───── Input ─────

(* ===== verification/WalProps.v ===== *)
(** Properties of the write-ahead log: what a reader recovers from a log that
    was cut, corrupted, truncated behind a snapshot or lost a record. *)
From stdpp Require Import base numbers list.
From Stdlib Require Import ZArith Lia.
From S2P Require Import Prelude Types Bytes Protocol Crc32 Commands Wal.

(** ** The payload codec *)

Lemma encode_command_eq c :
  encode_command [] c =
  ctype_code (c_type c) :: le_bytes 8 (c_session c) ++ le_bytes 8 (c_client_order_id c) ++
  le_bytes 8 (u64 (c_price_ticks c)) ++ le_bytes 4 (c_quantity c) ++
  [protocol.side_code (c_side c); protocol.otype_code (c_order_type c)].
Proof. unfold encode_command. puts. done. Qed.

Lemma ctype_byte t : is_u8 (ctype_code t).
Proof. by destruct t. Qed.

#[local] Hint Resolve ctype_byte protocol.side_byte protocol.otype_byte : codec.

Lemma encode_command_bytes c : bytes (encode_command [] c).
Proof. rewrite encode_command_eq. protocol.enc_bytes. Qed.

Lemma length_encode_command c : length (encode_command [] c) = 31%nat.
Proof. rewrite encode_command_eq. cbn [length]. rewrite !length_app, !length_le_bytes. done. Qed.

Lemma command_type_of_code t : command_type_of (ctype_code t) = Some t.
Proof. by destruct t. Qed.

Lemma command_type_of_some v t : command_type_of v = Some t -> ctype_code t = v.
Proof.
  unfold command_type_of. repeat case_match; intros; simplify_eq; done.
Qed.

Lemma decode_encode_command c :
  command_ok c -> decode_command (encode_command [] c) = Some (without_pointers c).
Proof.
  intros (H1 & H2 & H3 & H4). unfold decode_command. rewrite encode_command_eq.
  protocol.dec_enc. rewrite i64_u64 by done. rewrite command_type_of_code.
  destruct c as [ty ? ? ? ? [] []]; done.
Qed.

Lemma encode_decode_command bs c :
  bytes bs -> decode_command bs = Some c ->
  command_ok c /\ encode_command [] c = bs /\ without_pointers c = c.
Proof.
  intros Hb. unfold decode_command. protocol.enc_dec. protocol.end_of_buffer.
  split_bytes. destruct (command_type_of _) as [t|] eqn:Et; [|done].
  apply command_type_of_some in Et. subst.
  protocol.small_bytes. intros [= <-]. split_and!; [|..|done].
  - unfold command_ok. cbn. split_and!; by auto with codec.
  - rewrite encode_command_eq. cbn [c_type c_session c_client_order_id c_price_ticks c_quantity
      c_side c_order_type].
    rewrite protocol.side_code_of, protocol.otype_code_of by done. protocol.enc_fields. done.
Qed.

(** ** Records and whole logs *)

Lemma wal_record_eq seq c :
  wal_record seq c =
  le_bytes 4 31 ++ le_bytes 4 (crc32 (encode_command [] c)) ++ le_bytes 8 seq ++ encode_command [] c.
Proof. unfold wal_record. rewrite length_encode_command. puts. done. Qed.

Lemma length_wal_record seq c : length (wal_record seq c) = 47%nat.
Proof. rewrite wal_record_eq, !length_app, !length_le_bytes, length_encode_command. done. Qed.

Lemma wal_record_bytes seq c : bytes (wal_record seq c).
Proof.
  rewrite wal_record_eq. repeat (apply Forall_app; split; [apply le_bytes_bytes|]).
  apply encode_command_bytes.
Qed.

(** The intact log of [cs], its first record numbered [first]. *)
Fixpoint log_bytes (first : Z) (cs : list OrderCommand) : list Z :=
  match cs with
  | [] => []
  | c :: cs => wal_record first c ++ log_bytes (first + 1) cs
  end.

(** The numbers of [n] records from [first] on are 64-bit and not zero. *)
Definition numbered (first : Z) (n : nat) : Prop := 0 < first /\ first + Z.of_nat n < 2 ^ 64.

Definition intact (first : Z) (cs : list OrderCommand) : Prop :=
  numbered first (length cs) /\ Forall command_ok cs.

Lemma log_bytes_app first cs ds :
  log_bytes first (cs ++ ds) = log_bytes first cs ++ log_bytes (first + Z.of_nat (length cs)) ds.
Proof.
  revert first. induction cs as [|c cs IH]; intros first; cbn [log_bytes app length].
  { by rewrite Z.add_0_r. }
  rewrite IH, <- app_assoc. do 3 f_equal. lia.
Qed.

Lemma length_log_bytes first cs : length (log_bytes first cs) = (47 * length cs)%nat.
Proof.
  revert first. induction cs as [|c cs IH]; intros first; [done|].
  cbn [log_bytes length]. rewrite length_app, length_wal_record, IH. lia.
Qed.

Lemma log_bytes_bytes first cs : bytes (log_bytes first cs).
Proof.
  revert first. induction cs as [|c cs IH]; intros first; [constructor|].
  apply Forall_app. split; [apply wal_record_bytes|apply IH].
Qed.

(** ** One turn of the reader's loop *)

Lemma take_header seq c tl :
  take kWalHeaderSize (wal_record seq c ++ tl) =
  le_bytes 4 31 ++ le_bytes 4 (crc32 (encode_command [] c)) ++ le_bytes 8 seq.
Proof.
  rewrite wal_record_eq, !app_assoc. rewrite <- (app_assoc _ (encode_command [] c) tl).
  rewrite take_app_length'; [done|]. by rewrite !length_app, !length_le_bytes.
Qed.

Lemma drop_header seq c tl :
  drop kWalHeaderSize (wal_record seq c ++ tl) = encode_command [] c ++ tl.
Proof.
  rewrite wal_record_eq, !app_assoc. rewrite <- (app_assoc _ (encode_command [] c) tl).
  rewrite drop_app_length'; [done|]. by rewrite !length_app, !length_le_bytes.
Qed.

(** The header of a record reads back as its three fields. *)
Lemma read_header len crc seq (k : Z -> Z -> Z -> WalReadResult * list Z) :
  is_u32 len -> is_u32 crc -> is_u64 seq ->
  (let '(l, hr) := rd_u32 (reader (le_bytes 4 len ++ le_bytes 4 crc ++ le_bytes 8 seq)) in
   let '(w, hr) := rd_u32 hr in
   let '(s, _) := rd_u64 hr in k l w s) = k len crc seq.
Proof. intros Hl Hc Hs. protocol.dec_enc. done. Qed.

Definition read_next (r : WalReadResult) (seq : Z) (c : OrderCommand) : WalReadResult :=
  mkRead (wr_commands r ++ [c]) (match wr_commands r with [] => seq | _ => wr_first_seq r end) seq
    (wr_truncated_bytes r) (wr_sequence_gap r) (wr_gap_after r) (wr_error r).

Definition read_gap (r : WalReadResult) : WalReadResult :=
  mkRead (wr_commands r) (wr_first_seq r) (wr_last_seq r) (wr_truncated_bytes r)
    true (wr_last_seq r) (wr_error r).

Definition follows (r : WalReadResult) (seq : Z) : bool :=
  (wr_last_seq r =? 0) || (seq =? u64 (wr_last_seq r + 1)).

Lemma read_loop_record fuel seq c tl r :
  is_u64 seq -> command_ok c ->
  read_loop (S fuel) (wal_record seq c ++ tl) r =
  if follows r seq then read_loop fuel tl (read_next r seq (without_pointers c))
  else (read_gap r, wal_record seq c ++ tl).
Proof.
  intros Hs Hc. cbn [read_loop]. rewrite take_header.
  rewrite length_app, length_wal_record, (proj2 (Nat.ltb_ge _ _)) by (unfold kWalHeaderSize; lia).
  rewrite (read_header 31 (crc32 (encode_command [] c)) seq
    (fun len want_crc seq => _)) by (done || apply crc32_range, encode_command_bytes).
  change (kWalMaxPayload <? 31) with false. change (Z.to_nat 31) with 31%nat. cbv iota.
  rewrite (proj2 (Nat.ltb_ge _ _)) by (unfold kWalHeaderSize; lia).
  rewrite drop_header, take_app_length' by (by rewrite length_encode_command).
  rewrite Z.eqb_refl. cbn [negb]. rewrite decode_encode_command by done.
  unfold follows. rewrite <- negb_orb.
  destruct (_ || _); cbn [negb]; [|done].
  rewrite drop_app_length'; [done|]. by rewrite length_wal_record.
Qed.

(** A record cut short is not read. *)
Lemma read_loop_cut fuel seq c k r :
  (k < 47)%nat -> read_loop fuel (take k (wal_record seq c)) r = (r, take k (wal_record seq c)).
Proof.
  intros Hk. destruct fuel as [|fuel]; [done|]. cbn [read_loop].
  rewrite length_take, length_wal_record.
  destruct (Nat.ltb_spec (Nat.min k 47) kWalHeaderSize) as [|Hh]; [done|].
  rewrite take_take, Nat.min_l by lia.
  pose proof (take_header seq c []) as Ht. rewrite app_nil_r in Ht. rewrite Ht.
  assert (is_u32 (crc32 (encode_command [] c))) by apply crc32_range, encode_command_bytes.
  assert (exists s, is_u64 s /\ le_bytes 8 seq = le_bytes 8 s) as (s & Hs & ->).
  { exists (le_decode (le_bytes 8 seq)). split.
    - apply le_decode_u64; [apply le_bytes_bytes|apply length_le_bytes].
    - by rewrite le_bytes_of by (apply le_bytes_bytes || apply length_le_bytes). }
  rewrite (read_header 31 (crc32 (encode_command [] c)) s (fun len want_crc seq => _)) by done.
  change (kWalMaxPayload <? 31) with false. change (Z.to_nat 31) with 31%nat. cbv iota.
  by rewrite (proj2 (Nat.ltb_lt _ _)) by (unfold kWalHeaderSize; lia).
Qed.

─────

What the task requires> Print, from the entries above, the line with "(** Properties of", the line with "ctype_code (c_type c)" and all lines between them, exactly and with nothing else.

Answer to the exercise>
(** Properties of the write-ahead log: what a reader recovers from a log that
    was cut, corrupted, truncated behind a snapshot or lost a record. *)
From stdpp Require Import base numbers list.
From Stdlib Require Import ZArith Lia.
From S2P Require Import Prelude Types Bytes Protocol Crc32 Commands Wal.

(** ** The payload codec *)

Lemma encode_command_eq c :
  encode_command [] c =
  ctype_code (c_type c) :: le_bytes 8 (c_session c) ++ le_bytes 8 (c_client_order_id c) ++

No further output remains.